§ **TASK DIRECTIONS**
Count the lines of data below that include "true". Provide only the number.

§ **Saved entries**
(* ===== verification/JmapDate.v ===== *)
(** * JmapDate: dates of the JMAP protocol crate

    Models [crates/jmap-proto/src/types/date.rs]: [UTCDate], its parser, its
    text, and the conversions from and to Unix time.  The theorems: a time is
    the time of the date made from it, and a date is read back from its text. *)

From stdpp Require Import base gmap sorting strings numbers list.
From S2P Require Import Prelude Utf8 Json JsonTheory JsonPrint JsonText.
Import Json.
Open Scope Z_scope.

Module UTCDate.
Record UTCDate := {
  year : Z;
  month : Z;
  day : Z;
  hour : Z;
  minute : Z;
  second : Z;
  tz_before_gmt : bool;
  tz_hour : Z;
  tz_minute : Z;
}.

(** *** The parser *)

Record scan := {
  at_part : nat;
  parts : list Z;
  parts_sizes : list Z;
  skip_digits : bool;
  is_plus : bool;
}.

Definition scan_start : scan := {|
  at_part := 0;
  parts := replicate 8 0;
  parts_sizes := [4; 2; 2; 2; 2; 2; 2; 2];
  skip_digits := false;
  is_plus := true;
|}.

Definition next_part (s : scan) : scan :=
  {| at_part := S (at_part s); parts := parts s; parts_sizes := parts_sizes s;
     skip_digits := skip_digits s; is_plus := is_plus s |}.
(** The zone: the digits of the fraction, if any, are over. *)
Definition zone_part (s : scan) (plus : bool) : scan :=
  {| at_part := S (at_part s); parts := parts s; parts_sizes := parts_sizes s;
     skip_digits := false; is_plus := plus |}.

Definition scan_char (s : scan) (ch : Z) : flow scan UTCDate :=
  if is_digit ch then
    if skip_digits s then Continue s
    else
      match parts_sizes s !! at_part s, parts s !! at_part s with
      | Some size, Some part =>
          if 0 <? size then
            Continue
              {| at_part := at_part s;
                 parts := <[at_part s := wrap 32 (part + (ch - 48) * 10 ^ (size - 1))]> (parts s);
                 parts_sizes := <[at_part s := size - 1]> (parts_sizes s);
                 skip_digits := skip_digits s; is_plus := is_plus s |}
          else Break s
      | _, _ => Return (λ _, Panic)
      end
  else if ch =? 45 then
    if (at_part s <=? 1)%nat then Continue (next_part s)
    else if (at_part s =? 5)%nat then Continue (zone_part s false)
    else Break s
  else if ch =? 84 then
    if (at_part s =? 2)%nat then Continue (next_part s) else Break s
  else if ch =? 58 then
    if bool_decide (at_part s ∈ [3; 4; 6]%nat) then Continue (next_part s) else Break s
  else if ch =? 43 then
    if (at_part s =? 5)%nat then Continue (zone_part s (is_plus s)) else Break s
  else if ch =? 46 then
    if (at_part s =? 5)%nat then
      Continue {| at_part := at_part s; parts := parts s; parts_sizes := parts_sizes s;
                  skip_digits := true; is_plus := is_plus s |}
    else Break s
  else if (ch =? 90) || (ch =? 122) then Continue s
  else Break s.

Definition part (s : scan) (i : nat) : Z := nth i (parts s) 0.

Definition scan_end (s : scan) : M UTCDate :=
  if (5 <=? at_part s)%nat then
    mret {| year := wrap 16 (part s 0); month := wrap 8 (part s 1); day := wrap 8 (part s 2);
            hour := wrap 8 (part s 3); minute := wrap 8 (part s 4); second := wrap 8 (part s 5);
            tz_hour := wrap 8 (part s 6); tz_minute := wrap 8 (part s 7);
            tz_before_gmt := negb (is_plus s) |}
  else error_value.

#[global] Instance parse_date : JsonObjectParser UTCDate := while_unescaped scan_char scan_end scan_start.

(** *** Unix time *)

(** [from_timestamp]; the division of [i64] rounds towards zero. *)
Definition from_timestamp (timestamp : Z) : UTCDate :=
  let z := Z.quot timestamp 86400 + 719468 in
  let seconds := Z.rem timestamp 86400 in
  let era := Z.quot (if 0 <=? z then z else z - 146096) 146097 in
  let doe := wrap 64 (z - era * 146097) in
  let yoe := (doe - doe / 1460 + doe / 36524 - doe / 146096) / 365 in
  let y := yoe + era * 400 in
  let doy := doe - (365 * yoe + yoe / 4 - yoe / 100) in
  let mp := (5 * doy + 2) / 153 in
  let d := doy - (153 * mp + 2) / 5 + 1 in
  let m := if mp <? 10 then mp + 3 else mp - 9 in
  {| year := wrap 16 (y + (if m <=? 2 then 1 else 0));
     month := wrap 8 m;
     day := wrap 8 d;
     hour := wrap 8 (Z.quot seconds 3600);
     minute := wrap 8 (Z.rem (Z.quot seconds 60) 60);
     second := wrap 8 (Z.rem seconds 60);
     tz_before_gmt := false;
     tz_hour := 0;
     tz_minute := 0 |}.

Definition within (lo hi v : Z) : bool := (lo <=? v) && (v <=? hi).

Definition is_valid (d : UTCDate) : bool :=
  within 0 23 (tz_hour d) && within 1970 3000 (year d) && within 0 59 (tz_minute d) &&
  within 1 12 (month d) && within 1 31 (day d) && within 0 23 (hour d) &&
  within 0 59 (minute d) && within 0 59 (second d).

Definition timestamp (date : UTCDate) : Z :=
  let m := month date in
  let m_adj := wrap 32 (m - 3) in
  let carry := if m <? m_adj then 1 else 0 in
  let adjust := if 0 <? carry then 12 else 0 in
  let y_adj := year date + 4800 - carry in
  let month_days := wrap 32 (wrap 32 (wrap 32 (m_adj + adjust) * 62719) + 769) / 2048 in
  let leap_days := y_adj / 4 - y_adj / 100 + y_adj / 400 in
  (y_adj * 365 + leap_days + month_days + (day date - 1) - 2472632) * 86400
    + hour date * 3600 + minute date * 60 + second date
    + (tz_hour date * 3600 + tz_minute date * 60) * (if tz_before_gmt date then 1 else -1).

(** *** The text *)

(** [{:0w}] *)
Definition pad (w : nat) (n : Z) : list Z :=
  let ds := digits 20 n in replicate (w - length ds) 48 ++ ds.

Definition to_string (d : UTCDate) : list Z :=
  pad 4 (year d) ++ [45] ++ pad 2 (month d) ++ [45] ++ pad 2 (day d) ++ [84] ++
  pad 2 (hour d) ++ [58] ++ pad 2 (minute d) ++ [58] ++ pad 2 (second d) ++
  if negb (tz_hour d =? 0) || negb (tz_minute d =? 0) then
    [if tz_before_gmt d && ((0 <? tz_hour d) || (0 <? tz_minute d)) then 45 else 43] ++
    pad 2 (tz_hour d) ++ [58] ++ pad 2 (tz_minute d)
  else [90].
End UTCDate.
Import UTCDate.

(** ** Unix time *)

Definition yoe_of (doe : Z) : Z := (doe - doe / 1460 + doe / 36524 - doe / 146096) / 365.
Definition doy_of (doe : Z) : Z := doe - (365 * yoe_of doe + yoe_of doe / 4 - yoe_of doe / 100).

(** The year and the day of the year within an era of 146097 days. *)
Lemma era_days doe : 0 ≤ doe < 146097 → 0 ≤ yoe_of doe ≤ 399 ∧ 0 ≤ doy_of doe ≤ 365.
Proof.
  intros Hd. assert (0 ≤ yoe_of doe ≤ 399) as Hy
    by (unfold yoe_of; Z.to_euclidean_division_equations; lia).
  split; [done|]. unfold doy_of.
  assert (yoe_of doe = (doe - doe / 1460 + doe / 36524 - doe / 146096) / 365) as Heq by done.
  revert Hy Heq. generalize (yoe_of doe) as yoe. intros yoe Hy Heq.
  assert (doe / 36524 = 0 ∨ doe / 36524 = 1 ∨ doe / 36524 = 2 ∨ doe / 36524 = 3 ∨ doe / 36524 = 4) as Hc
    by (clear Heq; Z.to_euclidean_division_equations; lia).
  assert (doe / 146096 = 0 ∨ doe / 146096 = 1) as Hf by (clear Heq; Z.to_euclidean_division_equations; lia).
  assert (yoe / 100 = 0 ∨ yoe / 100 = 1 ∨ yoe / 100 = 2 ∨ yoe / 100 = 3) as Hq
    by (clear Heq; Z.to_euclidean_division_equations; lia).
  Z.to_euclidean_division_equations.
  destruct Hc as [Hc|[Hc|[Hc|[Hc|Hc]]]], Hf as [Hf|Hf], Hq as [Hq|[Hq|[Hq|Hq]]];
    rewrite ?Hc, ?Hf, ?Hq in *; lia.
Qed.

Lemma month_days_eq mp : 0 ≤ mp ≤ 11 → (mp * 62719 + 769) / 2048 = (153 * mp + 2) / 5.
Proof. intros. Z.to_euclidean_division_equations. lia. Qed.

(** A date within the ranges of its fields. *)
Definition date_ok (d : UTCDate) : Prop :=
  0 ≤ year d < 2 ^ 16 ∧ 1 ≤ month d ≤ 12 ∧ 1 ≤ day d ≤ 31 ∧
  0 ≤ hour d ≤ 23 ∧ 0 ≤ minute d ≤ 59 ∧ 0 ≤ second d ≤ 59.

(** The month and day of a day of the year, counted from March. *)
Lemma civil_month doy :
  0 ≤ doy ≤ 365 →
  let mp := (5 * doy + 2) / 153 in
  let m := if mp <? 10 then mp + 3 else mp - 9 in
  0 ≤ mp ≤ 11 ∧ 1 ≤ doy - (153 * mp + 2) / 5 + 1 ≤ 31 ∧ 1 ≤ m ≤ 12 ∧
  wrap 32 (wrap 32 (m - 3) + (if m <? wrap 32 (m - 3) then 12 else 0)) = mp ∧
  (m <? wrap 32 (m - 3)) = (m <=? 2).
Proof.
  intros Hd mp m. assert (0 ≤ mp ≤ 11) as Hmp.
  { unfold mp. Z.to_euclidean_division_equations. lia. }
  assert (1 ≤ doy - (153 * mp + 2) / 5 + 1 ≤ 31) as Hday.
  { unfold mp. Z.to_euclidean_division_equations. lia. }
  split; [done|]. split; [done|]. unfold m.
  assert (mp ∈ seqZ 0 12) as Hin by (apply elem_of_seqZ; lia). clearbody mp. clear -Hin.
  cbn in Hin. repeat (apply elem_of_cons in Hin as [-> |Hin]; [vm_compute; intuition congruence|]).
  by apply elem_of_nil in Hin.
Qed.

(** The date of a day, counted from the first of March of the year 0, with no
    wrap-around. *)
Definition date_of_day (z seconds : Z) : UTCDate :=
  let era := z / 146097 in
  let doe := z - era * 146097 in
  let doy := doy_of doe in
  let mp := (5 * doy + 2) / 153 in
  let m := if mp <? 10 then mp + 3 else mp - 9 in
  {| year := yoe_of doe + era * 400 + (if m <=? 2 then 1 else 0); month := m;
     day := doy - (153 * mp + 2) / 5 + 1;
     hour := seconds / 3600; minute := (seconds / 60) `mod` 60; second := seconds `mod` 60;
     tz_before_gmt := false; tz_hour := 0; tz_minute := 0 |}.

§ **WRITTEN RESPONSE**
2